# Another which grinder request?????



## m4lcs67 (Mar 16, 2014)

Hey folks,

I thought I had decided on the grinder that I was going to get (Rancilio Rocky Doserless), but now I am not so sure. As I have read more and more reports, the Rocky doesn't appear to be all that. £220 for something that is adequate, but not outstanding seems to be alot of money and potentially disapointing. Are there any other burr grinders around the same price that are better than the Rocky? Stepped, step-less? I assume that the step-less ones are more controllable, as you can fine-tune the grind much better?

Cheers


----------



## ajh101 (Dec 21, 2013)

I am very happy with the Eureka Mignon recently bought. I believe Coffeechap may have some s/h commercial grinders too.


----------



## Glenn (Jun 14, 2008)

The Eureka Mignon is a better grinder than the Rocky in my opinion, and only slightly more too.

However, for the same money you can often pick up a second-hand Mazzer which will give you less clumps.


----------



## drude (Apr 22, 2013)

I'd definitely recommend something secondhand and commercial. Speak to Coffeechap


----------



## Mrboots2u (May 10, 2013)

Mignion can be had for £265 delivered from coffeebean , he is also doing discounts on other grinders if you want new ones .

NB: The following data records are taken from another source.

Lemma msb_iter_split w p n x : Z.of_nat n <= w -> 0 <= x < 2 ^ w ->
  Nat.iter n (msb_step w p) x =
  Z.lxor (Z.shiftl x (Z.of_nat n) mod 2 ^ w)
         (Nat.iter n (msb_step w p) (Z.shiftl (Z.shiftr x (w - Z.of_nat n)) (w - Z.of_nat n))).
Proof.
  intros Hn Hx. set (k := w - Z.of_nat n).
  assert (E : x = Z.lxor (x mod 2 ^ k) (Z.shiftl (Z.shiftr x k) k)).
  { apply Z.bits_inj'. intros i Hi.
    rewrite Z.lxor_spec, Z.shiftl_spec, testbit_mod_pow2 by lia.
    destruct (Z.ltb_spec i k).
    - rewrite (Z.testbit_neg_r _ (i - k)) by lia. simpl. by destruct (Z.testbit x i).
    - rewrite Z.shiftr_spec by lia. replace (i - k + k) with i by lia.
      by destruct (Z.testbit x i). }
  rewrite E at 1. rewrite iter_lxor by (intros; apply msb_step_lxor; lia). f_equal.
  assert (0 <= x mod 2 ^ k < 2 ^ k) by (apply Z.mod_pos_bound; lia).
  rewrite msb_iter_shift by (fold k; lia). rewrite Z.shiftl_mul_pow2 by lia.
  replace (2 ^ w) with (2 ^ k * 2 ^ Z.of_nat n) by (rewrite <-Z.pow_add_r by lia; f_equal; lia).
  rewrite Z.mul_mod_distr_r by lia. done.
Qed.

Lemma msb_step_range w p x : 0 <= w -> 0 <= p < 2 ^ w -> 0 <= msb_step w p x < 2 ^ w.
Proof.
  intros Hw Hp. unfold msb_step. apply lxor_range; [done|apply Z.mod_pos_bound; lia|].
  by destruct (Z.testbit x (w - 1)); lia.
Qed.

Lemma msb_iter_range w p n x : 0 <= w -> 0 <= p < 2 ^ w ->
  0 <= Nat.iter (S n) (msb_step w p) x < 2 ^ w.
Proof. intros Hw Hp. rewrite Nat.iter_succ. by apply msb_step_range. Qed.

Lemma lsb8_split p x : lsb8 p x = Z.lxor (Z.shiftr x 8) (lsb8 p (x mod 2 ^ 8)).
Proof. exact (lsb_iter_split p 8 x). Qed.

Lemma msb8_split w p x : 8 <= w -> 0 <= x < 2 ^ w ->
  msb8 w p x = Z.lxor (Z.shiftl x 8 mod 2 ^ w) (msb8 w p (Z.shiftl (Z.shiftr x (w - 8)) (w - 8))).
Proof. intros Hw Hx. exact (msb_iter_split w p 8 x Hw Hx). Qed.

You are in secondhand mazzer mini territory bit more possibly a superjolly also ,the coffeechap may be able to help you there with one of those .

as above drop both a pm and see what deals can be done .

There are better choices out there than a new rocky , as others have stated .


----------



## Daren (Jan 16, 2012)

I went from from a Rocky (doser version) to a Mazzer Superjolly. The difference is significant. If you can pick up a second hand SJ in that price range from a reputable forum member you will be doing yourself a big favour.


----------



## ajh101 (Dec 21, 2013)

How big a footprint can you go for?


----------



## m4lcs67 (Mar 16, 2014)

Hi ajh101.

My worktop isn't massive, so I want something a little bit smaller than my Classic, certainly no bigger, so they will go side by side.


----------



## m4lcs67 (Mar 16, 2014)

Just been checking other grinders out as well. Any comments on the Mazzer Mini? The footprint is small, but it appears to have a reasonable spec.


----------



## coffeebean (Jan 26, 2010)

I can do you a Mazzer Mini with timer for 385 delivered (forum offer)


----------